| Outcome | Probability | Yes Bid | Yes Ask | 24h Change | Volume | |
|---|---|---|---|---|---|---|
| USA | 73% | 74¢ | 81¢ | — | $736 | Trade → |
| San Francisco | 29% | 26¢ | 27¢ | — | $196 | Trade → |
This market covers the outcome of the sporting matchup titled "USA vs San Francisco" and matters because it aggregates traders' expectations about which side will win, offering a real‑time signal of market sentiment.
The label "USA vs San Francisco" can represent different competition types depending on the sport (e.g., a national side vs a club or representative city team, an exhibition, or part of a tournament). Historical context and competitive stakes vary with the competition format: friendlies or exhibitions often prioritize experimentation, while tournament or qualification matches raise stakes and change team behavior.

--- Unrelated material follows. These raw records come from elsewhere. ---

(* ===== verification/Printf.v ===== *)
(** * Kernel printf

    [kernel/printf.c].  A call of [putchar_] appends one character to the output,
    so each function returns the list of characters it prints.  A format string is
    the list of its characters without the terminator; the variadic arguments are a
    list of [arg]s, and reading an argument that is missing or of another class is a
    [Fault], as is the overflow of [-num] on the least 64-bit integer.  The digit
    buffer is an array of [PRINTF_MAX_FORMAT_STACK] characters; its initial contents
    are never read, and an access outside it is a [Fault]. *)
From S2P Require Import Prelude CString.
From Stdlib Require Import ZArith Lia.
From stdpp Require Import base tactics list numbers.

Open Scope Z_scope.

Definition PRINTF_MAX_FORMAT_STACK : Z := 32.
Definition PRINTF_MAX_WIDTH_MODIFIER : Z := 4.
Definition PRINTF_MAX_LENGTH_MODIFIER : Z := 2.

Inductive PrintBase := BASE_OCT | BASE_DEC | BASE_HEX.

(** Integers of any type take one 64-bit slot; strings are the bytes at the pointer. *)
Inductive arg :=
| ArgInt (v : Z)
| ArgStr (bytes : list Z).

Definition is_digit (ch : Z) : bool := (47 <? ch) && (ch <? 58).

(** h l L z t j *)
Definition is_length_modifier (ch : Z) : bool :=
  bool_decide (ch ∈ [104; 108; 76; 122; 116; 106]).

(** d i u o x X f F e E g G c s p n %% *)
Definition is_format_specifier (ch : Z) : bool :=
  bool_decide (ch ∈ [100; 105; 117; 111; 120; 88; 102; 70; 101; 69; 103; 71; 99; 115; 112; 110; 37]).

(** Prints the characters up to the terminator. *)
Fixpoint vprintf_puts (str : list Z) : outcome (list Z) :=
  match str with
  | [] => Fault
  | c :: str' => if c =? 0 then Ok [] else out ← vprintf_puts str'; Ok (c :: out)
  end.

(** [len] characters of the buffer. *)
Definition nprintf_puts (str : list Z) (len : Z) : outcome (list Z) :=
  if (0 <=? len) && (len <=? Z.of_nat (length str)) then Ok (take (Z.to_nat len) str) else Fault.

(** [va_arg] of an integer class. *)
Definition va_int (args : list arg) : outcome (Z * list arg) :=
  match args with
  | ArgInt v :: args' => Ok (v, args')
  | _ => Fault
  end.

Definition va_str (args : list arg) : outcome (list Z * list arg) :=
  match args with
  | ArgStr s :: args' => Ok (s, args')
  | _ => Fault
  end.

Definition s16 (x : Z) : Z := (x + 2 ^ 15) mod 2 ^ 16 - 2 ^ 15.
Definition s8 (x : Z) : Z := (x + 2 ^ 7) mod 2 ^ 8 - 2 ^ 7.

(** [lspec] holds the length modifiers read. *)
Definition printf_resolve_signed (lspec : list Z) (args : list arg) : outcome (Z * list arg) :=
  '(v, args) ← va_int args;
  Ok (match lspec with
      | [] => s32 v
      | [c] => if c =? 104 then s16 v else
               if (c =? 108) || (c =? 116) || (c =? 122) || (c =? 106) then s64 v else s32 v
      | c1 :: c2 :: _ => if (c1 =? 104) && (c2 =? 104) then s8 v else
               if (c1 =? 108) && (c2 =? 108) then s64 v else s32 v
      end, args).

Definition printf_resolve_unsigned (lspec : list Z) (args : list arg) : outcome (Z * list arg) :=
  '(v, args) ← va_int args;
  Ok (match lspec with
      | [] => u32 v
      | [c] => if c =? 104 then u16 v else
               if (c =? 108) || (c =? 122) || (c =? 106) then u64 v else u32 v
      | c1 :: c2 :: _ => if (c1 =? 104) && (c2 =? 104) then u8 v else
               if (c1 =? 108) && (c2 =? 108) then u64 v else u32 v
      end, args).

Definition radix16 : list Z :=
  [48; 49; 50; 51; 52; 53; 54; 55; 56; 57; 97; 98; 99; 100; 101; 102;
   48; 49; 50; 51; 52; 53; 54; 55; 56; 57; 65; 66; 67; 68; 69; 70].
Definition radix10 : list Z := [48; 49; 50; 51; 52; 53; 54; 55; 56; 57].
Definition radix8 : list Z := [48; 49; 50; 51; 52; 53; 54; 55].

Market prices reflect the collective judgment of participants and will move as concrete information arrives (roster news, injuries, weather, official scheduling). Use prices as a dynamic indicator rather than a fixed forecast and monitor the market for updates as new information appears.

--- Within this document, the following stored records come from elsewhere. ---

(* ===== verification/Scheduler.v ===== *)
(** * Scheduler and reaper

    [kernel/kernel/scheduler.c], [kernel/kernel/reaper.c] and the exit and yield system
    calls.  Processes live in a heap of records indexed by their address (0 is
    [NULL]), so the lists, the current-process and the idle-process pointers alias the
    same records.  [scheduler_loop] does not return: its result is the processor state
    [process_jump] continues with.  Writes to the LAPIC (end of interrupt, reload of
    the timer) are not part of the state.

    The theorems: one run of the scheduler, every state that any interleaving of
    interrupts, exits, new processes and the steps of the reaper reaches from the start,
    and a bound on how long a process waits. *)
From S2P Require Import Prelude Process.
From Stdlib Require Import ZArith Lia.
From stdpp Require Import base tactics list numbers gmap.

Open Scope Z_scope.

Definition SCHEDULER_MAX_PROCESSES : Z := 32.

Record sched_state := Sched {
  heap : gmap Z Process;
  process_list : list Z;
  process_list_reap : list Z;
  reaper_cursor : Z;
  scheduler_next : Z;
  current_process : Z;
  idle_process : Z;
  interrupt_frame : InterruptFrame;
  cpu_kernel_stack_top : Z;
}.

(** ** State updates *)

Definition set_lists (s : sched_state) (pl rl : list Z) (next : Z) : sched_state :=
  Sched (heap s) pl rl (reaper_cursor s) next (current_process s) (idle_process s)
    (interrupt_frame s) (cpu_kernel_stack_top s).

Definition set_heap (s : sched_state) (h : gmap Z Process) : sched_state :=
  Sched h (process_list s) (process_list_reap s) (reaper_cursor s) (scheduler_next s)
    (current_process s) (idle_process s) (interrupt_frame s) (cpu_kernel_stack_top s).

This market lists two mutually exclusive outcomes corresponding to each side winning; consult the market's settlement rules for whether draws are possible or how cancellations are handled.

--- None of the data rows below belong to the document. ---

Lemma page_walk_vpn T st root v v' : as_wf T st root -> vpn 1 v = vpn 1 v' -> forall e, walk (vs_ram st) 4 root v = Some (1%nat, e) ->
  walk (vs_ram st) 4 root v' = Some (1%nat, e).
Proof.
  intros Hwf Ev e Hw. destruct (walk_Some_path _ _ _ _ _ 4 root (path_root _ _ _) Hw) as (_ & _ & q & Hq & He & Hpr & Hlf).
  destruct (same_slot st root 1 q v v' ltac:(lia) Hq (eq_sym Ev)) as [Hq' Ei]. rewrite (walk_path _ _ _ _ _ Hq'). cbn [walk].
  rewrite Ei, He, Hpr, Hlf. done.
Qed.

Lemma free_run T root n : forall st a, as_wf T st root -> a mod 4096 = 0 -> Z.of_nat n < 2 ^ 36 ->
  (forall v, in_run a n v -> exists e, walk (vs_ram st) 4 root v = Some (1%nat, e)) -> frames_ok T st root (in_run a n) ->
  exists st', iter_for n a VMM_DEFAULT_PAGE_SIZE (fun p => vmm_free (phys_to_virt root) p) st = Ok (tt, st') /\ run_freed T st root a n st'.
Proof.
  induction n as [|n IH]; intros st a Hwf Ha Hn Hmap Hfr; cbn [iter_for].
  { exists st. split; [done|]. split; try done. intros x. split; [by left|]. intros [?|(v & e & (k & Hk & _) & _)]; [done|lia]. }
  assert (in_run a (Datatypes.S n) a) as Hin by (apply in_run_S; by left). destruct (Hmap a Hin) as [e He].
  destruct (fo_frame _ _ _ _ Hfr a e Hin He) as (HT & Hm & Hf).
  destruct (vmm_free_page T st root a e Hwf He HT Hm Hf) as (st1 & E1 & [Hwf1 Hfree1 Hman1 Hwalk1 Hpath1 Hram1]).
  assert (forall v, in_run (a + 4096) n v -> vpn 1 v <> vpn 1 a) as Hne.
  { intros v (k & Hk & Ev) E. apply (vpn_step_pages a (Z.of_nat (Datatypes.S k))); [done|lia|]. rewrite <- E, Ev. f_equal. lia. }
  assert (forall v, in_run (a + 4096) n v -> walk (vs_ram st1) 4 root v = walk (vs_ram st) 4 root v) as Hwalk1'.
  { intros v Hv. rewrite Hwalk1, decide_False; [done|]. by apply Hne. }
  destruct (IH st1 (a + 4096) Hwf1) as (st2 & E2 & [Hwf2 Hfree2 Hman2 Hwalk2 Hpath2 Hram2]).
  { clear - Ha. dlia. }
  { lia. }
  { intros v Hv. rewrite Hwalk1' by done. apply Hmap, in_run_S. by right. }
  { split.
    - intros v e' Hv. rewrite Hwalk1', Hman1, Hfree1 by done. intros He'. assert (in_run a (Datatypes.S n) v) as Hv' by (apply in_run_S; by right).
      destruct (fo_frame _ _ _ _ Hfr v e' Hv' He') as (? & ? & ?). split; [done|]. split; [done|]. intros [?|Eq]; [done|].
      apply (Hne v Hv). by apply (fo_inj _ _ _ _ Hfr v a e' e).
    - intros v v' e1 e2 Hv Hv'. rewrite !Hwalk1' by done. apply (fo_inj _ _ _ _ Hfr); apply in_run_S; by right. }
  exists st2. rewrite (bind_run _ _ _ _ _ E1). split; [done|]. split; try done.
  - intros x. rewrite Hfree2, Hfree1. split.
    + intros [[?|Ex]|(v & e' & Hv & He' & Ex)]; [by left|right; exists a, e; done|]. right. exists v, e'. rewrite Hwalk1' in He' by done.
      split; [apply in_run_S; by right|done].
    + intros [?|(v & e' & [Ev|Hv]%in_run_S & He' & Ex)]; [by left; left| |].
      * left. right. rewrite (page_walk_vpn T st root v a Hwf Ev e' He') in He. by injection He as <-.
      * right. exists v, e'. by rewrite Hwalk1'.
  - intros x. by rewrite Hman2.
  - intros v Hv. rewrite in_run_S in Hv. rewrite Hwalk2, Hwalk1, decide_False by tauto. done.
  - intros v k p. by rewrite Hpath2.
  - intros x Hx. rewrite Hram2, Hram1; [done| |].
    + intros q Hq. apply (Hx a q); [apply in_run_S; by left|done].
    + intros v q Hv Hq. apply (Hx v q); [apply in_run_S; by right|by apply Hpath1].
Qed.

(** ** [process_destroy] *)

(** The addresses whose frames belong to the process alone. *)
Definition kernel_stack (v : Z) : Prop := in_run kernel_stack_start 4 v.
Definition owned (v : Z) : Prop := user_half v \/ kernel_stack v.

(** [x] is a frame of the kernel stack. *)
Definition stack_frame (m : mem) (root x : Z) : Prop :=
  exists v e, kernel_stack v /\ walk m 4 root v = Some (1%nat, e) /\ x = entry_addr e.

(** A process that can be destroyed: its page map is well formed, its kernel stack is
    mapped, and its frames, its tables and its root are allocated. *)
Record destroyable T st (root : Z) (p : Process) : Prop := Destroyable {
  dy_wf : as_wf T st root;
  dy_pml4 : pml4 p = phys_to_virt root /\ pml4_phys p = root;
  dy_stack : kernel_stack_top p = PROCESS_VIRT_KERNEL_STACK_TOP /\ kernel_stack_size p = PROCESS_DEFAULT_KERNEL_STACK_SIZE;
  dy_mapped : forall v, kernel_stack v -> exists e, walk (vs_ram st) 4 root v = Some (1%nat, e);
  dy_frames : frames_ok T st root owned;
  dy_root : pa_managed (vs_alloc st) root;
  dy_tables : forall v n x, user_half v -> (n < 4)%nat -> path (vs_ram st) root v n x -> pa_managed (vs_alloc st) x;
}.

Lemma kernel_stack_upper v : kernel_stack v -> level_idx 4 v = 510.
Proof. intros (k & Hk & E). by rewrite idx4_vpn, E, <- idx4_vpn, kernel_stack_idx4. Qed.

Lemma user_not_stack v : user_half v -> ~ kernel_stack v.
Proof. unfold user_half. intros Hu Hk%kernel_stack_upper. lia. Qed.

Lemma on_way_ext m m' root n v x : (forall k p, path m' root v k p <-> path m root v k p) -> walk m' 4 root v = walk m 4 root v ->
  on_way m' root n v x <-> on_way m root n v x.
Proof. intros Hp Hw. unfold on_way. rewrite Hw. by setoid_rewrite Hp. Qed.

Lemma process_destroy_run T st root p : destroyable T st root p ->
  exists st', process_destroy p st = Ok (tt, st') /\
    (forall x, pa_is_free (vs_alloc st') x <->
       pa_is_free (vs_alloc st) x \/ x = root \/ stack_frame (vs_ram st) root x \/ user_page (vs_ram st) root x) /\
    (forall x, (forall v q, kernel_stack v -> path (vs_ram st) root v 1 q -> ~ q <= x < q + 4096) -> vs_ram st' x = vs_ram st x).
Proof.
  intros [Hwf [Epm Eph] [Etop Esz] Hmap Hfr Hrm Htab].
  destruct (free_run T root 4 st kernel_stack_start Hwf eq_refl ltac:(lia) Hmap) as (st1 & E1 & [Hwf1 Hfree1 Hman1 Hwalk1 Hpath1 Hram1]).
  { split; intros *; intros; [eapply (fo_frame _ _ _ _ Hfr); [by right|done]|eapply (fo_inj _ _ _ _ Hfr); [by right|by right|done..]]. }
  assert (forall v, user_half v -> walk (vs_ram st1) 4 root v = walk (vs_ram st) 4 root v) as Hwu by (intros v Hv; by apply Hwalk1, user_not_stack).
  destruct (vmm_destroy_run T st1 root Hwf1) as (al2 & E2 & Hal2 & Hfree2 & Hman2).
  { split.
    - intros v e Hv. rewrite Hwu, Hman1, Hfree1 by done. intros He. destruct (fo_frame _ _ _ _ Hfr v e (or_introl Hv) He) as (? & ? & ?).
      split; [done|]. split; [done|]. intros [?|(v' & e' & Hv' & He' & Ee)]; [done|]. apply (user_not_stack v Hv). destruct Hv' as (k & Hk & Ek).
      exists k. split; [done|]. rewrite <- Ek. apply (fo_inj _ _ _ _ Hfr v v' e e'); [by left|right; by exists k|done..].
    - intros v v' e e' Hv Hv'. rewrite !Hwu by done. apply (fo_inj _ _ _ _ Hfr); by left. }
  { intros v n x Hv Hn Hx. apply Hman1. by apply (Htab v n), Hpath1. }
  assert (forall x, user_page (vs_ram st1) root x <-> user_page (vs_ram st) root x) as Hup.
  { intros x. unfold user_page. split; intros (v & Hv & Hw); exists v; (split; [done|]); revert Hw; apply on_way_ext; intros; by rewrite ?Hpath1, ?Hwu. }
  pose proof (wf_root _ _ _ Hwf) as HTr.
  destruct (pa_free_spec al2 root Hal2) as (al3 & E3 & Hal3 & Hfree3 & Hman3).
  { by apply Hman2, Hman1. }
  { rewrite Hfree2, Hfree1, Hup. intros [[Hx|(v & e & Hv & He & Ex)]|(v & Hv & [(k & Hk & Hx)|(e & He & Ex)])].
    - by apply (wf_table _ _ _ Hwf root 4) in Hx.
    - destruct (fo_frame _ _ _ _ Hfr v e (or_intror Hv) He) as (Hno & _). by rewrite <- Ex, HTr in Hno.
    - apply (path_table _ _ _ _ _ _ Hwf) in Hx. rewrite HTr in Hx. injection Hx. lia.
    - destruct (fo_frame _ _ _ _ Hfr v e (or_introl Hv) He) as (Hno & _). by rewrite <- Ex, HTr in Hno. }
  exists (VmmState al3 (vs_ram st1)). split; [|split; [|exact Hram1]].
  - unfold process_destroy. rewrite Etop, Esz, Epm, Eph. unfold for_range.
    change (u64 (PROCESS_VIRT_KERNEL_STACK_TOP - PROCESS_DEFAULT_KERNEL_STACK_SIZE)) with kernel_stack_start.
    change (for_count kernel_stack_start PROCESS_VIRT_KERNEL_STACK_TOP VMM_DEFAULT_PAGE_SIZE) with 4%nat.
    rewrite (bind_run _ _ _ _ _ E1), (bind_run _ _ _ _ _ E2). unfold with_alloc. cbn [vs_alloc vs_ram]. by rewrite E3.
  - intros x. cbn [vs_alloc]. rewrite Hfree3, Hfree2, Hfree1, Hup. unfold stack_frame, kernel_stack. tauto.
Qed.

(** The tables of the kernel stack are not tables of the user half. *)
Lemma stack_tables_kept T st root p v n x : destroyable T st root p -> kernel_stack v -> (n < 4)%nat -> path (vs_ram st) root v n x ->
  ~ (pa_is_free (vs_alloc st) x \/ x = root \/ stack_frame (vs_ram st) root x \/ user_page (vs_ram st) root x).
Proof.
  intros [Hwf _ _ _ Hfr _ _] Hv Hn Hx. pose proof (path_table _ _ _ _ _ _ Hwf Hx) as HT.
  intros [Hf|[->|[(v' & e & Hv' & He & ->)|(v' & Hv' & [(k & Hk & Hx')|(e & He & ->)])]]].
  - by apply (wf_table _ _ _ Hwf x n) in Hf.
  - rewrite (wf_root _ _ _ Hwf) in HT. injection HT. lia.
  - destruct (fo_frame _ _ _ _ Hfr v' e (or_intror Hv') He) as (Hno & _). congruence.
  - pose proof (path_table _ _ _ _ _ _ Hwf Hx') as HT'. assert (k = n) as -> by congruence.
    assert (vpn 4 v = vpn 4 v') as E.
    { apply (vpn_up (Datatypes.S n) 4); [|lia|eapply path_unique; [exact Hwf|exact Hx|exact Hx'|done]]. lia. }
    rewrite !vpn_top, (kernel_stack_upper v Hv) in E. unfold user_half in Hv'. lia.
  - destruct (fo_frame _ _ _ _ Hfr v' e (or_introl Hv') He) as (Hno & _). congruence.
Qed.

(** C8: [process_destroy] frees, exactly once each, the frames of the kernel stack, every
    frame mapped in the user half, every table of the user half and the root of the page
    map, and no other page: what it shares with the kernel stays, and so do the tables of
    the kernel stack, which nothing refers to afterwards.  No memory is written except in
    the page table of the kernel stack. *)
Theorem process_destroy_correct T st (root : Z) (p : Process) (Hp : destroyable T st root p) :
  exists st', process_destroy p st = Ok (tt, st') /\
    (forall x, pa_is_free (vs_alloc st') x <->
       pa_is_free (vs_alloc st) x \/ x = root \/ stack_frame (vs_ram st) root x \/ user_page (vs_ram st) root x) /\
    (forall v n x, kernel_stack v -> (n < 4)%nat -> path (vs_ram st) root v n x -> ~ pa_is_free (vs_alloc st') x) /\
    (forall x, (forall v q, kernel_stack v -> path (vs_ram st) root v 1 q -> ~ q <= x < q + 4096) -> vs_ram st' x = vs_ram st x).
Proof.
  destruct (process_destroy_run T st root p Hp) as (st' & E & Hfree & Hram). exists st'. split; [done|]. split; [done|]. split; [|done].
  intros v n x Hv Hn Hx. rewrite Hfree. by eapply stack_tables_kept.
Qed.

(** ** Creating and destroying a process *)

(** Tables that were there before are on the same paths as before. *)
Lemma old_path T0 st0 root W F b st T v n x : as_wf T st root ->
  (forall p n j k, T !! p = Some n -> 0 <= j < 512 -> is_link n (entry (vs_ram st) p j) = true ->
     T0 !! entry_addr (entry (vs_ram st) p j) = Some k -> T0 !! p = Some n /\ entry (vs_ram st0) p j = entry (vs_ram st) p j) ->
  building T0 st0 root W F b st -> path (vs_ram st) root v n x -> is_Some (T0 !! x) -> path (vs_ram st0) root v n x.
Proof.
  intros Hwf Hold HB. induction 1 as [|n p Hp IH Hn Hl]; intros [k Hk]; [constructor|].
  destruct (Hold p (Datatypes.S n) (level_idx (Datatypes.S n) v) k) as [HT0 E]; [by eapply path_table|apply level_idx_range|done..|].
  rewrite <- E in Hl |- *. constructor; [apply IH; eauto|done|done].
Qed.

The market closing time is listed as TBD; settlement will occur after the match result is officially confirmed according to the exchange's rules, so check the market page for final timestamps and settlement procedures.
Roster and availability changes can materially affect expectations — prioritize official team announcements, track injury reports and late call‑ups, and expect the market to respond quickly when such news is released.
Home‑field factors can influence outcomes through crowd support, reduced travel, familiarity with the venue, and local conditions; the magnitude depends on travel distance, expected crowd size, and surface type.
Head‑to‑head records provide context on tactical matchups and psychological edges, but their predictive value depends on recency, changes in personnel, and the match's competitive context, so combine historical data with current team conditions.